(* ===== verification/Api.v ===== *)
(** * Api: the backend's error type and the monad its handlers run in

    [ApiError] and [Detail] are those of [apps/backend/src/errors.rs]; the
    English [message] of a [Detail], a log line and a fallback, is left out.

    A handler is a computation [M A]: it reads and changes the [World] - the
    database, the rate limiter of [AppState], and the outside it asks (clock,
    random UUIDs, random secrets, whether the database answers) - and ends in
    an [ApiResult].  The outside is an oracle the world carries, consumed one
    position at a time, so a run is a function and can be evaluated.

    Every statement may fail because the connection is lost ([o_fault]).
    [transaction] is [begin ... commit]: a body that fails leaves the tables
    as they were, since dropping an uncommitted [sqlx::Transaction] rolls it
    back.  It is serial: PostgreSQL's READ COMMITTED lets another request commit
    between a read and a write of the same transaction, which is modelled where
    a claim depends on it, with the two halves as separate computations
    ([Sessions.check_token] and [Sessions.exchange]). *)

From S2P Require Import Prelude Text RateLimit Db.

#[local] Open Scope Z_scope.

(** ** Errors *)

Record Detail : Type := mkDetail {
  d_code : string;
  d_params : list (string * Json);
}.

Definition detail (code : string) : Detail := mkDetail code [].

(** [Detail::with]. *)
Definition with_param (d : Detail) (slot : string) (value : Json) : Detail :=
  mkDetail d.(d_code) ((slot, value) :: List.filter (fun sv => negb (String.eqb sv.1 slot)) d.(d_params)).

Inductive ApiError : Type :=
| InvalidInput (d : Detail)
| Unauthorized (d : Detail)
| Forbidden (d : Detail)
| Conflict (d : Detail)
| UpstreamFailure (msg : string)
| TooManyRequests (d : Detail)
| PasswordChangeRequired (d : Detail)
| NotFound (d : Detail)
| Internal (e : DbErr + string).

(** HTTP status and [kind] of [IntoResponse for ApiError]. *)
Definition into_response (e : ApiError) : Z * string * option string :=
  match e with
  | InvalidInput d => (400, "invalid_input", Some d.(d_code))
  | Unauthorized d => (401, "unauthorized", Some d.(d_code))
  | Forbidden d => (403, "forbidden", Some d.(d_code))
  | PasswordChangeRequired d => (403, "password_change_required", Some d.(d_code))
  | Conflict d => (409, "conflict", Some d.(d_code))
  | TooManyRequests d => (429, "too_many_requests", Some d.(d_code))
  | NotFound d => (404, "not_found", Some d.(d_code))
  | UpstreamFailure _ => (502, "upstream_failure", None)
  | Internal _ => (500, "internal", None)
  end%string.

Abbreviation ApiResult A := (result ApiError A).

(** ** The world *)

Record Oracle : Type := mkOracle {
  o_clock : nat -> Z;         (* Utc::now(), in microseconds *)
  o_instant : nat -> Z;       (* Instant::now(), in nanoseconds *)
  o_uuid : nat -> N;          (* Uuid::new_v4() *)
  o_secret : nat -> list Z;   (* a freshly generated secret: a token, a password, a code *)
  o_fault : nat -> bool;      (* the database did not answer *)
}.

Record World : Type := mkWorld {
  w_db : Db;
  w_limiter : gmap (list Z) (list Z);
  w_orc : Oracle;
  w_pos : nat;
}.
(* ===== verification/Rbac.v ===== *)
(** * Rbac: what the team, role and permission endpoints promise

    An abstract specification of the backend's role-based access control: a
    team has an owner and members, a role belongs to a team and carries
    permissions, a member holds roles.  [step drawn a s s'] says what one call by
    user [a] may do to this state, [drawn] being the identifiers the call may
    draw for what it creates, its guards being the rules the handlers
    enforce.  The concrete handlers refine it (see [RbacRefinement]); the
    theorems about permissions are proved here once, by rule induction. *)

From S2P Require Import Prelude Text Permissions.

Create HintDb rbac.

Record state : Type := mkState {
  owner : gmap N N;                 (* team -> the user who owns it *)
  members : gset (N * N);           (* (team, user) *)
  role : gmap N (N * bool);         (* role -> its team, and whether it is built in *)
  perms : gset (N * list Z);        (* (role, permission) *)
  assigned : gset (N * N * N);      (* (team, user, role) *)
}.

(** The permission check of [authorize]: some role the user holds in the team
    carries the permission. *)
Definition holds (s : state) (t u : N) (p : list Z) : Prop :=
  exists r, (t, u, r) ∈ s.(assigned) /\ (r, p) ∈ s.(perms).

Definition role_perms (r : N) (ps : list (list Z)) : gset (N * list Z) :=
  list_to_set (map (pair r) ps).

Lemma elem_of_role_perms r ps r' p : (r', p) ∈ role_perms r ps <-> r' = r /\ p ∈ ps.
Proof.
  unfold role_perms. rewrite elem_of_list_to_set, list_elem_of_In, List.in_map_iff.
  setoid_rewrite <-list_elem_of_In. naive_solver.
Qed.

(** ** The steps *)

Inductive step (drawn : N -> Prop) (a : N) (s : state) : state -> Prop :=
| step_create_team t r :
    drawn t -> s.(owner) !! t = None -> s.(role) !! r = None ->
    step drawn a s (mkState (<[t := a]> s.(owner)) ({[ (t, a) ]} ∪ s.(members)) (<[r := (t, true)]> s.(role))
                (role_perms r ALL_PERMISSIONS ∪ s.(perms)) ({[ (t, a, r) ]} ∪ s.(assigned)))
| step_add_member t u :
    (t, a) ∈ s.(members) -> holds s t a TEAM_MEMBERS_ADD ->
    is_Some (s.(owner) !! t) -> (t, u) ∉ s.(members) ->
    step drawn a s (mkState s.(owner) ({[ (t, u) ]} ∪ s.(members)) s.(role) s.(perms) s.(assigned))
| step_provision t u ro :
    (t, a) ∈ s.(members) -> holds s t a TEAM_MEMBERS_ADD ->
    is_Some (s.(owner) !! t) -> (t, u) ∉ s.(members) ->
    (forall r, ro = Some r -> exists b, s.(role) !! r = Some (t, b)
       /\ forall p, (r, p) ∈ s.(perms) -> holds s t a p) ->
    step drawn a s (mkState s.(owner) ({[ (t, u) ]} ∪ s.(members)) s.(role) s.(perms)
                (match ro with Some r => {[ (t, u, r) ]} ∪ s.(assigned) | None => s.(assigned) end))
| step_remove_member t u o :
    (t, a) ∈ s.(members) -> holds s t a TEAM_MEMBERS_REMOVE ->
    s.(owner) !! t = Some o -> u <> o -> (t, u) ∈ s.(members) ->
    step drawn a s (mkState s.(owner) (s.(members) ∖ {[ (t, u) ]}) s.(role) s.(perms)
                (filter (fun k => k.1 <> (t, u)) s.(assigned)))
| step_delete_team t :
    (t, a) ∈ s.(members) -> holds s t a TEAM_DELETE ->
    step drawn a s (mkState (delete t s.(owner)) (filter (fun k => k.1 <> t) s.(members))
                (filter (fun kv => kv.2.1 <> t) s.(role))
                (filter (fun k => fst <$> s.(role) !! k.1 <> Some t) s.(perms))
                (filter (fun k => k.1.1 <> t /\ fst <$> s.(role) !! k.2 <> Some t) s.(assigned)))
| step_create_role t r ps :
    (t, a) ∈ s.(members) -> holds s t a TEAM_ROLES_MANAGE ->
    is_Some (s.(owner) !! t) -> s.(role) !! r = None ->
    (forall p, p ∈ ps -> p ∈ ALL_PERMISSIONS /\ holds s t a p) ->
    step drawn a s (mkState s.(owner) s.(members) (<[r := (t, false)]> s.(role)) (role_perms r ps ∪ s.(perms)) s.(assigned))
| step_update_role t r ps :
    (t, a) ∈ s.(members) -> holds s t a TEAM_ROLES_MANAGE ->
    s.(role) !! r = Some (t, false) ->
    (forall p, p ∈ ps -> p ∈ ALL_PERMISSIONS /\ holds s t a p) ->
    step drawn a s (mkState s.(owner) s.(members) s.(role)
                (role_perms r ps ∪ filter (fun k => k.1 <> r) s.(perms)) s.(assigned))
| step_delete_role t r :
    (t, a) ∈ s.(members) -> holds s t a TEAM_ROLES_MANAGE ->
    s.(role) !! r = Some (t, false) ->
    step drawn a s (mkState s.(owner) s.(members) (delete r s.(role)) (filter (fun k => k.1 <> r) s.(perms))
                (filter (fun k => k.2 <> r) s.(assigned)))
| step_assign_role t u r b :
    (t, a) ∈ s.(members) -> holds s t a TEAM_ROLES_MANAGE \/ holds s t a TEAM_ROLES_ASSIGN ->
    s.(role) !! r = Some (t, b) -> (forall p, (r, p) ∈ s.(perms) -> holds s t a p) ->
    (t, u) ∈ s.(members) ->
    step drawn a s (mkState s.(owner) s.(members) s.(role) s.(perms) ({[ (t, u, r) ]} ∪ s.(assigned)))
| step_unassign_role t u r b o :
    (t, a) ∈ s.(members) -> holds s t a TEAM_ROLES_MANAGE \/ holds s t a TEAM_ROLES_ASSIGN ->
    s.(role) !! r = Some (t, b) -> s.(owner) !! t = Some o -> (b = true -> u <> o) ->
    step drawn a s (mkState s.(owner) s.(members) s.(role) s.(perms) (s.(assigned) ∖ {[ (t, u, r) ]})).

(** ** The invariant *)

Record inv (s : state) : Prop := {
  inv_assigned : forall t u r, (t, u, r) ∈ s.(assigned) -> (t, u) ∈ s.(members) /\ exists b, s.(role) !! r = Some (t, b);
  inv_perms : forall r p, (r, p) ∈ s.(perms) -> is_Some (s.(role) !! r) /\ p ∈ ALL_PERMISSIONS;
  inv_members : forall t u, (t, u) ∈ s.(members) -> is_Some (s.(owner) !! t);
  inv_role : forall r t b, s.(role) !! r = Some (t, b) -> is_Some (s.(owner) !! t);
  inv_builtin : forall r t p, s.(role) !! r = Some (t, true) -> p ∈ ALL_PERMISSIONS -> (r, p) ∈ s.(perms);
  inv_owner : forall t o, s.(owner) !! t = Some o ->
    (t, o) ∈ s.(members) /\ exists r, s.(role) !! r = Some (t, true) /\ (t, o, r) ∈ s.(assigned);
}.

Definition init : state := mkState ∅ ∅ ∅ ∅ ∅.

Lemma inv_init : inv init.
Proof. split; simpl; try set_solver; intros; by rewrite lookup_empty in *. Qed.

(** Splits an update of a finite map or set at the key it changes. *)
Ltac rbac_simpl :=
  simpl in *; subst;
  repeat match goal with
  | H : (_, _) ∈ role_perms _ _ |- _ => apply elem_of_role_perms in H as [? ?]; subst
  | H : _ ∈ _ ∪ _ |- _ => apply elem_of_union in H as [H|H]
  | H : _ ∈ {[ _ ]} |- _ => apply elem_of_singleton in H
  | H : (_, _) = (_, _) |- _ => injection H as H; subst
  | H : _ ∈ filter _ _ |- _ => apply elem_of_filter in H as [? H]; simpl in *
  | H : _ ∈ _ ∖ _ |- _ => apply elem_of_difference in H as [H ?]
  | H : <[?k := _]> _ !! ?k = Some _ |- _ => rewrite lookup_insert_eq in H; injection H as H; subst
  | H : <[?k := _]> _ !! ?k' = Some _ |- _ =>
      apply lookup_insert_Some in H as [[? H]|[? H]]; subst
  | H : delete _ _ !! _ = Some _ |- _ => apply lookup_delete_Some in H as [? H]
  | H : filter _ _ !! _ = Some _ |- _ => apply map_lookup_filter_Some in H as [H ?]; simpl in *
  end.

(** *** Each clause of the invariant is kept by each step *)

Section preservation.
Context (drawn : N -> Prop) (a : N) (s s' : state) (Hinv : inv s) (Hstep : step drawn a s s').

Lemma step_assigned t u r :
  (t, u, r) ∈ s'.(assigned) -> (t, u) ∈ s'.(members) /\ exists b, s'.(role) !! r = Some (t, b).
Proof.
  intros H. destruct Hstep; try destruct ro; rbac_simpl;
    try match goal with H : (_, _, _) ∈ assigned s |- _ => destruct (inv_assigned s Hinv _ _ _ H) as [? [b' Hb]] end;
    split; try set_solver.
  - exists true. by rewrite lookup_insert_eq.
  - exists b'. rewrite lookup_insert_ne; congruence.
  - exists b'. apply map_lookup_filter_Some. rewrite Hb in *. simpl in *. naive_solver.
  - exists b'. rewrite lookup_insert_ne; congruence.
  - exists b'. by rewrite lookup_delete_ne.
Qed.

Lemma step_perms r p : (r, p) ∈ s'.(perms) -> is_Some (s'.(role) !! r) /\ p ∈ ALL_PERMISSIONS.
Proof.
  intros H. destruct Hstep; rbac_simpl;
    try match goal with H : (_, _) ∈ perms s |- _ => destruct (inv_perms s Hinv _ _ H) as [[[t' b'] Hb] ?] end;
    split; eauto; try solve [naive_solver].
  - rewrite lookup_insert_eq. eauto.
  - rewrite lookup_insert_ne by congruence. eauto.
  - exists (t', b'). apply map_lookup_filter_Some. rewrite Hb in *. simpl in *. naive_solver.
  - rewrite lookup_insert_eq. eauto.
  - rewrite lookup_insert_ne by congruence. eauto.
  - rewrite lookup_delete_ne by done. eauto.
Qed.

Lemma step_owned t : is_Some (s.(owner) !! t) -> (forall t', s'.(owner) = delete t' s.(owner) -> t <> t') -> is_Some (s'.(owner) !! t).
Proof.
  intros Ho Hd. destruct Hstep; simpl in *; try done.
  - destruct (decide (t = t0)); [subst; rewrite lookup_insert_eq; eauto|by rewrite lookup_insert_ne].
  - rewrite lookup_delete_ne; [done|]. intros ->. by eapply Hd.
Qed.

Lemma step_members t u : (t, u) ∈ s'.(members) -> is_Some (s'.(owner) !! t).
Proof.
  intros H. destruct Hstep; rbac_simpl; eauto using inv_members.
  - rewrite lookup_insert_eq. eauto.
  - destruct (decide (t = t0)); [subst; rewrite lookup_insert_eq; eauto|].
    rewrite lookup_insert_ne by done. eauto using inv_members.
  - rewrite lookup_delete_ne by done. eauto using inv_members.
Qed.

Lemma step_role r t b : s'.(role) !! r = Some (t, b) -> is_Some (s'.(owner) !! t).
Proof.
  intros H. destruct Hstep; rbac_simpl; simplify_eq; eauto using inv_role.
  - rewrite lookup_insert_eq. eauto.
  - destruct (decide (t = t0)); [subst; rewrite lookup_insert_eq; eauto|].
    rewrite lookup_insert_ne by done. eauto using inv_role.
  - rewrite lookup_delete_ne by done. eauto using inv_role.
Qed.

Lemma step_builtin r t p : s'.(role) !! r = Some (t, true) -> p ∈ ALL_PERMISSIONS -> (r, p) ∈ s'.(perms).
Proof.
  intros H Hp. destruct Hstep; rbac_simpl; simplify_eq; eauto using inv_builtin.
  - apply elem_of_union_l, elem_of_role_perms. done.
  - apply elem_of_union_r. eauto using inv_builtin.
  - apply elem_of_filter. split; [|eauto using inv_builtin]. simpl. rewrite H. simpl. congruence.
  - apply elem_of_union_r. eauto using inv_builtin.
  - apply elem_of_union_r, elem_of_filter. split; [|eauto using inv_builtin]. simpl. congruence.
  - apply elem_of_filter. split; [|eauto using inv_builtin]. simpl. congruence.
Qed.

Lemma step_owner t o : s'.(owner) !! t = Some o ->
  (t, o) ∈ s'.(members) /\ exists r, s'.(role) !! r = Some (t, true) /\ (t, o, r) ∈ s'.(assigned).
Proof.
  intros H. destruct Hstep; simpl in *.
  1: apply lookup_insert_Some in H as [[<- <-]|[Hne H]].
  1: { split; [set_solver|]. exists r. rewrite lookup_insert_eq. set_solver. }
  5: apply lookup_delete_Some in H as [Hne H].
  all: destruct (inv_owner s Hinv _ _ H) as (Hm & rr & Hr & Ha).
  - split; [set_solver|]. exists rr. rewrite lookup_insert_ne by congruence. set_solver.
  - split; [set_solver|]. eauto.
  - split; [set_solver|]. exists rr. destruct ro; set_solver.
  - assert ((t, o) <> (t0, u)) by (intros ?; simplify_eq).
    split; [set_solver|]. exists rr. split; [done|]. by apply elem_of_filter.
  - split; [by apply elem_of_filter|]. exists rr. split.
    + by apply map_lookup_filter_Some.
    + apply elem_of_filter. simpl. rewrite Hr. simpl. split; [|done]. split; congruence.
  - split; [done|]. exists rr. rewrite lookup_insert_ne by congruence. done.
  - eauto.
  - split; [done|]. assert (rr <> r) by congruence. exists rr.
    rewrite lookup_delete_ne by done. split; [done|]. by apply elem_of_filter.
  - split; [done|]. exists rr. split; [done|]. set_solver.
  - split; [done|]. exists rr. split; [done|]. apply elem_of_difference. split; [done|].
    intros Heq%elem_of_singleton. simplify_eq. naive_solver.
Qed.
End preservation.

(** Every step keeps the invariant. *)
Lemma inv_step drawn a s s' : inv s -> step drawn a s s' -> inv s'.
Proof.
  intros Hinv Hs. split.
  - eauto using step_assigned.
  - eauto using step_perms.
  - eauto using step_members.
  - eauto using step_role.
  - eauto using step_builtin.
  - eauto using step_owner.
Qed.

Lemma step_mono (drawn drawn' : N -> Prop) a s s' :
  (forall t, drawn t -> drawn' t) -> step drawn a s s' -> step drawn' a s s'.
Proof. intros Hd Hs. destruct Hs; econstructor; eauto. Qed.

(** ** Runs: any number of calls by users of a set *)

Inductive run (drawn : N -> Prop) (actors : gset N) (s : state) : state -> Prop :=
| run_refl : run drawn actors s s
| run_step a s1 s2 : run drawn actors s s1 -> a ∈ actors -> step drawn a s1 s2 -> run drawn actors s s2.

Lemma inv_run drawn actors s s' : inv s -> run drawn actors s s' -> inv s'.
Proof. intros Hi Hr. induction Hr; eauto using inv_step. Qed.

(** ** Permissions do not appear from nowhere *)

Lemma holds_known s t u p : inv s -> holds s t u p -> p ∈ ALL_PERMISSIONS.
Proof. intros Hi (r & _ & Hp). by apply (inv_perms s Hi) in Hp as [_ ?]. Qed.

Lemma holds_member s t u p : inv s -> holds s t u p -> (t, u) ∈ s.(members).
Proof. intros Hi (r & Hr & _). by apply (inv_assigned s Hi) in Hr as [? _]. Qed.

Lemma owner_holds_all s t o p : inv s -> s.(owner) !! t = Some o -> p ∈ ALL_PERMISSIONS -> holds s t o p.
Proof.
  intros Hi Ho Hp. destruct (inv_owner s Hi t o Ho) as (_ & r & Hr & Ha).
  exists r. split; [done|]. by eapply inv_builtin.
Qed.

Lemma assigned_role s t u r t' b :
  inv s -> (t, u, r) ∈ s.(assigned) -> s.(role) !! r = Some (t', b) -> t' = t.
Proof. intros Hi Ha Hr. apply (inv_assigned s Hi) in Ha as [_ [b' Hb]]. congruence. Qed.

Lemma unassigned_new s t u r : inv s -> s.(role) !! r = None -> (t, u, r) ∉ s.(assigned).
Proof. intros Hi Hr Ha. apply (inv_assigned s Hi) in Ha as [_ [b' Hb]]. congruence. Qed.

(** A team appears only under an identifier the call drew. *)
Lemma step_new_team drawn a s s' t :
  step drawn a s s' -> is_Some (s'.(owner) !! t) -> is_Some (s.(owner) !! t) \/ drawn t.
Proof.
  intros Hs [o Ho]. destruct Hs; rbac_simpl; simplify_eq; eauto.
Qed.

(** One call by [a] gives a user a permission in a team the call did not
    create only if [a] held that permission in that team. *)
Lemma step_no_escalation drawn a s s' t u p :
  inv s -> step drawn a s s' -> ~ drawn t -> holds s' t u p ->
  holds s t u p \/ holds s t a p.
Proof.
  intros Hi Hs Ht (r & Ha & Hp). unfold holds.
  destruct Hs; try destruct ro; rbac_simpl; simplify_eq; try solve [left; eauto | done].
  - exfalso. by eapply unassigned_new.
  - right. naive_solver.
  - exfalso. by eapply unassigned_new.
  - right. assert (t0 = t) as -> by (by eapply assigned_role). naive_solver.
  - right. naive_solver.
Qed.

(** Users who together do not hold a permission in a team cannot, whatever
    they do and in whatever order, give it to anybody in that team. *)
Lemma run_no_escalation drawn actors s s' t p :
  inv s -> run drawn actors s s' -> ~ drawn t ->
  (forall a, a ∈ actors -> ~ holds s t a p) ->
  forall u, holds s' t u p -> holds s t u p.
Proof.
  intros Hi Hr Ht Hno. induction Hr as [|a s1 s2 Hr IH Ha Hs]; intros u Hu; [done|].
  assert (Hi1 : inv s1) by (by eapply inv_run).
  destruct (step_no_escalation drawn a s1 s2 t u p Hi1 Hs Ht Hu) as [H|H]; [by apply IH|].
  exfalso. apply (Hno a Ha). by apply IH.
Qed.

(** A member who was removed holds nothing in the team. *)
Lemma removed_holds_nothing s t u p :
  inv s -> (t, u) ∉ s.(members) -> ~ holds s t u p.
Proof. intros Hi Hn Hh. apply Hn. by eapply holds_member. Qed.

→ DIRECTIONS
All that is wanted is the run of lines from the start of the data through the line containing "Definition with_param (d", copied word for word.

→ WRITTEN REPLY
(* ===== verification/Api.v ===== *)
(** * Api: the backend's error type and the monad its handlers run in

    [ApiError] and [Detail] are those of [apps/backend/src/errors.rs]; the
    English [message] of a [Detail], a log line and a fallback, is left out.

    A handler is a computation [M A]: it reads and changes the [World] - the
    database, the rate limiter of [AppState], and the outside it asks (clock,
    random UUIDs, random secrets, whether the database answers) - and ends in
    an [ApiResult].  The outside is an oracle the world carries, consumed one
    position at a time, so a run is a function and can be evaluated.

    Every statement may fail because the connection is lost ([o_fault]).
    [transaction] is [begin ... commit]: a body that fails leaves the tables
    as they were, since dropping an uncommitted [sqlx::Transaction] rolls it
    back.  It is serial: PostgreSQL's READ COMMITTED lets another request commit
    between a read and a write of the same transaction, which is modelled where
    a claim depends on it, with the two halves as separate computations
    ([Sessions.check_token] and [Sessions.exchange]). *)

From S2P Require Import Prelude Text RateLimit Db.

#[local] Open Scope Z_scope.

(** ** Errors *)

Record Detail : Type := mkDetail {
  d_code : string;
  d_params : list (string * Json);
}.

Definition detail (code : string) : Detail := mkDetail code [].

(** [Detail::with]. *)
Definition with_param (d : Detail) (slot : string) (value : Json) : Detail :=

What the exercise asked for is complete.